• Exercise aim
Copy the data exactly from the line that contains "right | exact zero_rng_init | reflexivity" through the line that contains "out data, client_main", keeping both end lines and leaving out everything else.

Records shown: Begin

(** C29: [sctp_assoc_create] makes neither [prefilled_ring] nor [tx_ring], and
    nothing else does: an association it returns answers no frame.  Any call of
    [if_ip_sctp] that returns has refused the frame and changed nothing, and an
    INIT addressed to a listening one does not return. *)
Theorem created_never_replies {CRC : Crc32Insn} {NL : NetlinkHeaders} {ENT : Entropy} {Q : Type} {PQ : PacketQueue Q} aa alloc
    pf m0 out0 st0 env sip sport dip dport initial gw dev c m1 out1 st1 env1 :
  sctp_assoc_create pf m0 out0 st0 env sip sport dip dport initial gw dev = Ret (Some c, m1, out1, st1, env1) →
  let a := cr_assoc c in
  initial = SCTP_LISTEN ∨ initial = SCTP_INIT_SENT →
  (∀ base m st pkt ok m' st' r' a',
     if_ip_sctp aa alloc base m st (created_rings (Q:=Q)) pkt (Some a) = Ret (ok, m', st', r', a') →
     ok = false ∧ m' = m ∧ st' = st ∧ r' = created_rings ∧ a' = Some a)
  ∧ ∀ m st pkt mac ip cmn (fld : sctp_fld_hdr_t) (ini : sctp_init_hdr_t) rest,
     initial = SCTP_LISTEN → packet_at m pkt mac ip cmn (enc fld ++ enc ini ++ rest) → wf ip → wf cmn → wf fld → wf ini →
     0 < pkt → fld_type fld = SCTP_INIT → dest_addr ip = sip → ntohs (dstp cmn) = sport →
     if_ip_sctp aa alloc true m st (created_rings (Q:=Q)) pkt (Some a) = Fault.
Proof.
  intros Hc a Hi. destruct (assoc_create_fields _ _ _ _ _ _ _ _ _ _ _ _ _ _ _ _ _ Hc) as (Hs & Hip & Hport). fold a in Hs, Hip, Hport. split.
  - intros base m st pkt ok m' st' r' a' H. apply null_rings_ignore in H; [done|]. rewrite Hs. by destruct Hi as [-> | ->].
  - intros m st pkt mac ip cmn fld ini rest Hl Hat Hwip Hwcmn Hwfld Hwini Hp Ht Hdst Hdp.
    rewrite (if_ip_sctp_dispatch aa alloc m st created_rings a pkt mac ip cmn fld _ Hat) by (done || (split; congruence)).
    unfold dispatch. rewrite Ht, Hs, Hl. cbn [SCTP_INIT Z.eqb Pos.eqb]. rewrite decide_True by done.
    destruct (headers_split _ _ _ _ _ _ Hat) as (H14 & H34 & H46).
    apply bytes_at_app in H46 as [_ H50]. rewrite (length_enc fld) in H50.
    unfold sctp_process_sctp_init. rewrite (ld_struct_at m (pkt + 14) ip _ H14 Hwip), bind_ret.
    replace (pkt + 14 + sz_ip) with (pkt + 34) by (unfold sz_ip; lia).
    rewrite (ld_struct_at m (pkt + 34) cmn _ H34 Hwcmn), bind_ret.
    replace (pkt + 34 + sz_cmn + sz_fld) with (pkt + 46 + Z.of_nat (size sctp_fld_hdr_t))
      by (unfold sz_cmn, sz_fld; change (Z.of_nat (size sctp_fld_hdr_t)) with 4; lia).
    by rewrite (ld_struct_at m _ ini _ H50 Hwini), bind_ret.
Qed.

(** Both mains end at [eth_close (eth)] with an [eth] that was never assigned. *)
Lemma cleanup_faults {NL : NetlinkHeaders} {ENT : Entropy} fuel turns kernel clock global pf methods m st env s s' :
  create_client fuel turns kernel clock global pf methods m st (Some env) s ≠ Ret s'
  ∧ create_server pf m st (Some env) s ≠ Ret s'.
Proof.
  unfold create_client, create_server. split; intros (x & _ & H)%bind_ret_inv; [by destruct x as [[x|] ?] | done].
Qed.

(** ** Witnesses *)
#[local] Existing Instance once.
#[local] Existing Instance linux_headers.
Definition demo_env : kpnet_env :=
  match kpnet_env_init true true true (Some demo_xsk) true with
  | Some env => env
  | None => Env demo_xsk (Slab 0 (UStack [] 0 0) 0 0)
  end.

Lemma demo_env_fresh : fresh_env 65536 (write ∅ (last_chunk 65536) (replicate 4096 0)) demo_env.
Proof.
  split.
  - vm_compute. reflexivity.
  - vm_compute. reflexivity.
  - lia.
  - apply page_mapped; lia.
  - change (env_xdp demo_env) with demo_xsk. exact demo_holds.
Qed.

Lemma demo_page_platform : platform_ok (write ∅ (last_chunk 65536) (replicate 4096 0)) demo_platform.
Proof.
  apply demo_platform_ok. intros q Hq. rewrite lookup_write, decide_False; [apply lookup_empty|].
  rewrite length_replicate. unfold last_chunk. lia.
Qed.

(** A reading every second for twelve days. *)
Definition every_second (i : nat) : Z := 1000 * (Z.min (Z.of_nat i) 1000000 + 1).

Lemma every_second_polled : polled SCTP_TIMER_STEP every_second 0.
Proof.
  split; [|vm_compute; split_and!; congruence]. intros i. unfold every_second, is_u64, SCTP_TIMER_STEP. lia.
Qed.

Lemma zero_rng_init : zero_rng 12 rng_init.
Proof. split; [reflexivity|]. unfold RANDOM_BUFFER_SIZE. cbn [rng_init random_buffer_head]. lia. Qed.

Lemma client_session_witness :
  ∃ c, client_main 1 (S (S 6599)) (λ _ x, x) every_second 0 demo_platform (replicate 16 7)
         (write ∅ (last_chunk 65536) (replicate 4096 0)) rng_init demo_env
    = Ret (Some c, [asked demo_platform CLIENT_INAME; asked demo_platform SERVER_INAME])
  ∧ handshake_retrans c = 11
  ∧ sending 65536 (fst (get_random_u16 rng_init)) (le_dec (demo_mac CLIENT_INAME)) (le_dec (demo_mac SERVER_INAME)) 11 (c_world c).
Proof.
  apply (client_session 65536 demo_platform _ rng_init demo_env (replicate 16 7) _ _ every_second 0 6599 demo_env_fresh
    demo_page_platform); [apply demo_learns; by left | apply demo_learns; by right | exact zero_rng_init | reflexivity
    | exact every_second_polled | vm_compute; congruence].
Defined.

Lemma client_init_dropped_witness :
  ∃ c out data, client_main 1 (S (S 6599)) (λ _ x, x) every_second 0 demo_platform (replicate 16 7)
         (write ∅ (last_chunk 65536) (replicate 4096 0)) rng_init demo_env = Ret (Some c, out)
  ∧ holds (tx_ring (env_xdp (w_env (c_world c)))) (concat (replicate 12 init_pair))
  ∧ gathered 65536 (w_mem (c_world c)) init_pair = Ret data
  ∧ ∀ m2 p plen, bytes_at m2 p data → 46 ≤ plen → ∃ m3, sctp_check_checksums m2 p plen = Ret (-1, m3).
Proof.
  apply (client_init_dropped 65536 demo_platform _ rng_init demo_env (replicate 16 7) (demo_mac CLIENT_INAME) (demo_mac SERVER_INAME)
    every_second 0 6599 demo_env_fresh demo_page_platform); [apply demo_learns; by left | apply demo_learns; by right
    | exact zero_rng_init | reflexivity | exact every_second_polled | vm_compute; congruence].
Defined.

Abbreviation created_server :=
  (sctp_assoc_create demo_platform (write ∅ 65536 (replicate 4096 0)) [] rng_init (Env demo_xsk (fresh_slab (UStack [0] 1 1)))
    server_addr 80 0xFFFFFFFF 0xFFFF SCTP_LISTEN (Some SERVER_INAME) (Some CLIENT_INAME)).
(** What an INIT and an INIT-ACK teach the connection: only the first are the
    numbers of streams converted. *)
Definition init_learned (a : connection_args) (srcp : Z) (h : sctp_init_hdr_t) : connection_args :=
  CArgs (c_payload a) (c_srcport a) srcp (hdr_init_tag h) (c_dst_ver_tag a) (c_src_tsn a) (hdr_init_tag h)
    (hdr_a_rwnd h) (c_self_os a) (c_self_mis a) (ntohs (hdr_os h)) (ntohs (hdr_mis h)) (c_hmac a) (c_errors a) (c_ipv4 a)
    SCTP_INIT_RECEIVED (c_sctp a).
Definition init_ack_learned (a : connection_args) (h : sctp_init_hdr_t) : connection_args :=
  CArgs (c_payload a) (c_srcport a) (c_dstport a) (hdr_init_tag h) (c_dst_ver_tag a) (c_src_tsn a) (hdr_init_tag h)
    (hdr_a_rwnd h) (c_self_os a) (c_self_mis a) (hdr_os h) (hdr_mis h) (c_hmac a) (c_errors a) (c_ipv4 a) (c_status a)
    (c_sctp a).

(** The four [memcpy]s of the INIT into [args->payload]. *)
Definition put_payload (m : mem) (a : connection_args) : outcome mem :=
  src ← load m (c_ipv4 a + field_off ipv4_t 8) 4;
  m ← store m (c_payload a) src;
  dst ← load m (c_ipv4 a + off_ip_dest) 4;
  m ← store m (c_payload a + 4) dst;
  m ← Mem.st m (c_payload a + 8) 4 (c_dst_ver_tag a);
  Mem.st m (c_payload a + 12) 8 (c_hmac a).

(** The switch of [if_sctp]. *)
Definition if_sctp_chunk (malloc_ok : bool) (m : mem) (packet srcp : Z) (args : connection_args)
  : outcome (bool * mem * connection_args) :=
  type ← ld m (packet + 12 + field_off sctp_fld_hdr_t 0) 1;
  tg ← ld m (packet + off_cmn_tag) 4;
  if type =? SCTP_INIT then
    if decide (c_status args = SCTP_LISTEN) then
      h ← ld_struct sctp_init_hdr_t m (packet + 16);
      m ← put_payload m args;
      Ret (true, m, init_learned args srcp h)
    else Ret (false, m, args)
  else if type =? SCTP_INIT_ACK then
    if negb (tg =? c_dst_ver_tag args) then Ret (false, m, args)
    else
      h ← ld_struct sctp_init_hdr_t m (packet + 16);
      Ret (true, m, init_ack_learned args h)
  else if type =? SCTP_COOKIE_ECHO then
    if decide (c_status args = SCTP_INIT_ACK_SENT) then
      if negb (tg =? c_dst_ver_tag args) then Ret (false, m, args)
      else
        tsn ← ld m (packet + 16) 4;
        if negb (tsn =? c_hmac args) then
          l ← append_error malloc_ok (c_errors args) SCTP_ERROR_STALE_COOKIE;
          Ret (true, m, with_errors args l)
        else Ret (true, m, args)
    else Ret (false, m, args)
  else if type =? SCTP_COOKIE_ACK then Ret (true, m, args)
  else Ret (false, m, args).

Records shown: End

• Task output
    demo_page_platform); [apply demo_learns; by left | apply demo_learns; by right | exact zero_rng_init | reflexivity
    | exact every_second_polled | vm_compute; congruence].
Defined.

Lemma client_init_dropped_witness :
  ∃ c out data, client_main 1 (S (S 6599)) (λ _ x, x) every_second 0 demo_platform (replicate 16 7)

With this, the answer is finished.